Many SysAdmins forget that the fastest way to shut out intruders is to shut down the system or take it to single-user mode. Once you capture evidence of the break-in, either of these is strongly preferred. The advantage of first dropping the modems or network is that it prevents most of the possible further harm to your system while allowing you to see what processes the cracker left running. Seeing these processes, obviously, is important to tracking down the cracker's methods, damage, and origin.
Now that you have collected all the information that you can about the intruder's current connections, it is time to shut the system down and boot from a disk or tape that is known to have no Trojan horses. An orderly shutdown might alert any Trojan horses that you have missed. It is hard to be confident that you have detected and killed all of them. Because of this, it might be better to stop the system abruptly.
First try to close any database operations becaues these can be delicate. Then issue the sync command from a nonprivileged account and wait two seconds. Then press the computer's reset button or interrupt power. The slight risk of file system corruption probably is less than the risk of alerting a Trojan horse that might destroy the entire file system or send e-mail to the cracker alerting him that he might have been discovered.
Before coming up multi-user, inspect /var/spool/mqueue for possible cracker-generated e-mail that he might be using to alert himself that he has been discovered. If you suspect that he could be using an idle account, issue the command
ls -ltr /var/spool/mail
and observe which accounts have the most recent e-mail. Are any of these accounts unused or accounts of people on vacation? Certainly, someone could be receiving e-mail while on vacation. Personal accounts' e-mail should not be looked at unless the "owner" is unavailable and only with written permission from management.

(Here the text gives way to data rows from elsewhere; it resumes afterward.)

(* ===== verification/CronSchedule.v ===== *)
(** * When a job runs next

    [src/scheduler/schedule.rs], [cron_expr.rs], [jitter.rs] and [retry.rs].  The crates [cron],
    [chrono], [chrono_tz] and [regex] and the hasher of the standard library are the parameters of
    [ScheduleLib]; times are milliseconds since the epoch, [u64]. *)

From Stdlib Require Import Floats.SpecFloat.
From stdpp Require Import gmap strings list pretty.
From S2P Require Import Prelude RustStr TextEdit CronJob.
Local Open Scope N_scope.

Definition i64_of (x : N) : Z := if x <=? 9223372036854775807 then Z.of_N x else (Z.of_N x - 18446744073709551616)%Z.
Definition u64_of_i64 (z : Z) : option N := if (0 <=? z)%Z then Some (Z.to_N z) else None.
Definition checked_add (x y : N) : option N := if x + y <=? u64_max then Some (x + y) else None.
Definition checked_mul (x y : N) : option N := if x * y <=? u64_max then Some (x * y) else None.

(** ** The crates *)

Class ScheduleLib := {
  Tz : Type;
  parse_tz : text → option Tz;
  scheduler_timezone : Tz;
  Schedule : Type;
  schedule_from_str : text → result Schedule text;
  (** [timestamp_millis_opt(ms).single()] is a time. *)
  in_chrono_range : Z → bool;
  (** [schedule.after(&from).next()], in milliseconds. *)
  schedule_after : Schedule → Z → Tz → option Z;
  local_minute_of : Z → Tz → N;
  parse_from_rfc3339 : text → result Z text;
  is_match : string → text → bool;
  default_hash : string → N;
}.
(** What the code relies on: the next event lies strictly after the time it is asked for. *)
Class ScheduleLibLaws `{ScheduleLib} := {
  schedule_after_later s from tz t : schedule_after s from tz = Some t → (from < t)%Z;
}.

(** ** Retries *)

Inductive RetryCategory := RateLimit | Overloaded | Network | Timeout | ServerError.
Definition quote : string := String (Ascii.ascii_of_nat 34) EmptyString.
Definition RATE_LIMIT_RE : string :=
  "(?i)(rate[_ ]limit|too many requests|429|resource has been exhausted|cloudflare|tokens per day)".
Definition OVERLOADED_RE : string :=
  "(?i)\b529\b|\boverloaded(?:_error)?\b|high demand|temporar(?:ily|y) overloaded|capacity exceeded".
Definition NETWORK_RE : string :=
  "(?i)(network|fetch failed|socket|econnreset|econnrefused|eai_again|enetdown|ehostunreach|ehostdown|enetreset|enetunreach|epipe)".
Definition TIMEOUT_RE : string := "(?i)(timeout|etimedout)".
Definition SERVER_CONTEXT_RE : string :=
  "(?i)\b(?:https?|status(?:[ _]code)?|response(?:[ _]code)?|http(?:[ _]status)?)\b[\s:=#" +:+ quote +:+ "']{0,4}5\d{2}\b".
Definition SERVER_5XX_PHRASE_RE : string :=
  "(?i)\b5\d{2}\b[\s:)\].,-]*(?:internal server error|server error|bad gateway|service unavailable|gateway time-?out)\b".
Definition SERVER_PHRASE_RE : string := "(?i)\b(internal server error|bad gateway|service unavailable|gateway time-?out)\b".
Definition SERVER_5XX_RE : string := "(?i)\b5xx\b".
Definition SERVER_TERSE_RE : string := "(?i)^\s*5\d{2}\s*$".

Definition retry_delay_ms (config : RetryConfig) (completed_retry_attempts : N) : option N :=
  if max_attempts config <=? completed_retry_attempts then None
  else
    delay ← match backoff_ms config !! N.to_nat completed_retry_attempts with
            | Some d => Some d
            | None => last (backoff_ms config)
            end;
    if 0 <? delay then Some delay else None.

(** ** Durations *)

Definition take_digits (t : text) : text := take_while (λ c, (48 <=? c) && (c <=? 57)) t.
Definition unit_ms (u : text) : option N :=
  if bool_decide (u = lit "s") then Some 1000
  else if bool_decide (u = lit "m") then Some 60000
  else if bool_decide (u = lit "h") then Some (60 * 60000)
  else if bool_decide (u = lit "d") then Some (24 * 60 * 60000)
  else None.
Definition parse_duration_ms (value : text) : result N text :=
  let value := trim value in
  let ds := take_digits value in
  let rest := drop (length ds) value in
  if bool_decide (ds = []) || bool_decide (rest = [])
  then Err (lit "duration must be a positive number followed by s, m, h, or d")
  else
    match parse_usize ds with
    | None => Err (lit "duration amount is invalid")
    | Some amount =>
        if amount =? 0 then Err (lit "duration must be greater than zero")
        else match unit_ms (trim rest) with
             | None => Err (lit "duration unit must be one of s, m, h, or d")
             | Some unit => match checked_mul amount unit with Some r => Ok r | None => Err (lit "duration overflowed") end
             end
    end.

Definition DAY : N := 24 * 60 * 60 * 1000.
Definition HOUR : N := 60 * 60 * 1000.
Definition MINUTE : N := 60 * 1000.
Definition SECOND : N := 1000.
Fixpoint label_by (units : list (N * string)) (ms : N) : text :=
  match units with
  | [] => lit (pretty ms +:+ "ms")
  | (u, suffix) :: units =>
      if (u <=? ms) && (ms mod u =? 0) then lit (pretty (ms / u) +:+ suffix) else label_by units ms
  end.
Definition duration_label (ms : N) : text := label_by [(DAY, "d"); (HOUR, "h"); (MINUTE, "m"); (SECOND, "s")] ms.

(** ** Floating point

    [f64] is binary64; [as u64] drops the fraction and saturates. *)

Definition f64_of_u64 (n : N) : spec_float := binary_normalize 53 1024 (Z.of_N n) 0 false.
Definition f64_mul : spec_float → spec_float → spec_float := SFmul 53 1024.
Definition f64_div : spec_float → spec_float → spec_float := SFdiv 53 1024.
Definition f64_min (x y : spec_float) : spec_float :=
  match x, y with
  | S754_nan, _ => y
  | _, S754_nan => x
  | _, _ => if SFltb x y then x else y
  end.
Definition trunc (m : positive) (e : Z) : Z := if (0 <=? e)%Z then (Z.pos m * 2 ^ e)%Z else (Z.pos m / 2 ^ (- e))%Z.
Definition as_u64 (x : spec_float) : N :=
  match x with
  | S754_finite false m e => N.min u64_max (Z.to_N (trunc m e))
  | S754_infinity false => u64_max
  | _ => 0
  end.

Record JitterConfig := {
  recurring_frac : spec_float;
  recurring_cap_ms : N;
  one_shot_max_ms : N;
  one_shot_floor_ms : N;
  one_shot_minute_mod : N;
}.
(** The literal [0.10]. *)
Definition F_0_10 : spec_float := S754_finite false 7205759403792794 (-56).
Definition default_JitterConfig : JitterConfig := {|
  recurring_frac := F_0_10; recurring_cap_ms := 15 * 60 * 1000; one_shot_max_ms := 90000; one_shot_floor_ms := 0;
  one_shot_minute_mod := 30 |}.

(** ** Cron expressions *)

(** [split_whitespace] *)
Fixpoint split_ws (t acc : text) : list text :=
  match t with
  | [] => if bool_decide (acc = []) then [] else [acc]
  | c :: t => if is_whitespace c then (if bool_decide (acc = []) then split_ws t [] else acc :: split_ws t [])
              else split_ws t (acc ++ [c])
  end.
Definition split_whitespace (t : text) : list text := split_ws t [].
Definition five_fields (expr : text) : option (list text) :=
  let fields := split_whitespace expr in if bool_decide (length fields = 5%nat) then Some fields else None.
Fixpoint join_with (sep : text) (l : list text) : text :=
  match l with [] => [] | [x] => x | x :: l => x ++ sep ++ join_with sep l end.
Definition normalize_five_field_cron (expr : text) : result text text :=
  match five_fields expr with
  | Some fields => Ok (lit "0 " ++ join_with (lit " ") fields)
  | None => Err (lit "Cron expression must have exactly 5 fields")
  end.
(** [str::parse::<u8>] *)
Definition parse_u8 (t : text) : option N := n ← parse_usize t; if n <=? 255 then Some n else None.
Definition daily_at (hour raw : text) : text :=
  match parse_u8 hour with
  | None => raw
  | Some h =>
      if 23 <? h then raw
      else if h =? 0 then lit "daily at midnight"
      else if h <=? 11 then lit ("daily at " +:+ pretty h +:+ "am")
      else if h =? 12 then lit "daily at noon"
      else lit ("daily at " +:+ pretty (h - 12) +:+ "pm")
  end.
Definition human_schedule (expr : text) : text :=
  match five_fields expr with
  | None => expr
  | Some fields =>
      if bool_decide (fields = lit <$> ["*/5"; "*"; "*"; "*"; "*"]%string) then lit "every 5 minutes"
      else if bool_decide (fields = lit <$> ["*/15"; "*"; "*"; "*"; "*"]%string) then lit "every 15 minutes"
      else if bool_decide (fields = lit <$> ["0"; "9"; "*"; "*"; "1-5"]%string) then lit "weekdays at 9am"
      else if bool_decide (fields = lit <$> ["0"; "9"; "*"; "*"; "MON-FRI"]%string) then lit "weekdays at 9am"
      else if bool_decide (fields = lit <$> ["0"; "0"; "*"; "*"; "*"]%string) then lit "daily at midnight"
      else match fields with
           | minute :: hour :: rest =>
               if bool_decide (hour :: rest = lit <$> ["*"; "*"; "*"; "*"]%string) && bool_decide (parse_u8 minute ≠ None)
               then lit "hourly at :" ++ minute
               else if bool_decide (minute = lit "0") && bool_decide (rest = lit <$> ["*"; "*"; "*"]%string)
               then daily_at hour expr else expr
           | _ => expr
           end
  end.
Definition human_schedule_for_trigger (t : Trigger) : text :=
  match t with
  | Cron expr _ => human_schedule expr
  | Interval every_ms => lit "every " ++ duration_label every_ms
  | Once at_ms => lit ("at " +:+ pretty at_ms)
  | Manual => lit "manual"
  | Webhook _ => lit "webhook"
  | OnProcessExit _ => lit "process exit"
  end.

Section lib.
Context `{ScheduleLib}.

Definition classify (error : text) : option RetryCategory :=
  let error := trim error in
  if bool_decide (error = []) then None
  else if is_match RATE_LIMIT_RE error then Some RateLimit
  else if is_match OVERLOADED_RE error then Some Overloaded
  else if is_match NETWORK_RE error then Some Network
  else if is_match TIMEOUT_RE error then Some Timeout
  else if is_match SERVER_CONTEXT_RE error || is_match SERVER_5XX_PHRASE_RE error || is_match SERVER_PHRASE_RE error
          || is_match SERVER_5XX_RE error || is_match SERVER_TERSE_RE error
  then Some ServerError
  else None.

Definition parse_cron (expr : text) : result Schedule text :=
  let? normalized := normalize_five_field_cron expr in
  match schedule_from_str normalized with Ok s => Ok s | Err e => Err (lit "Invalid cron expression: " ++ e) end.
Definition cron_next (expr : text) (from_ms : N) (tz : Tz) : option N :=
  match parse_cron expr with
  | Err _ => None
  | Ok schedule =>
      if in_chrono_range (i64_of from_ms) then schedule_after schedule (i64_of from_ms) tz ≫= u64_of_i64 else None
  end.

There might even be laws in your jurisdiction forbidding this on the basis of "privacy." Having a written policy in advance that "all e-mail and disk files are subject to inspection as needed for system administration" might grant you the authority. This is another issue to work out with management, Human Resources (Personnel), and the Legal Department in advance.
After shutting the system down it is time to switch to Auxiliary Control. Setting this up was discussed in "Switch to Auxiliary Control (Hot Backups)" on page 437. If you do not have it then use Tripwire or the tar technique to find what was altered and correct. Failing this, it is time for backup tapes or CD-RWs.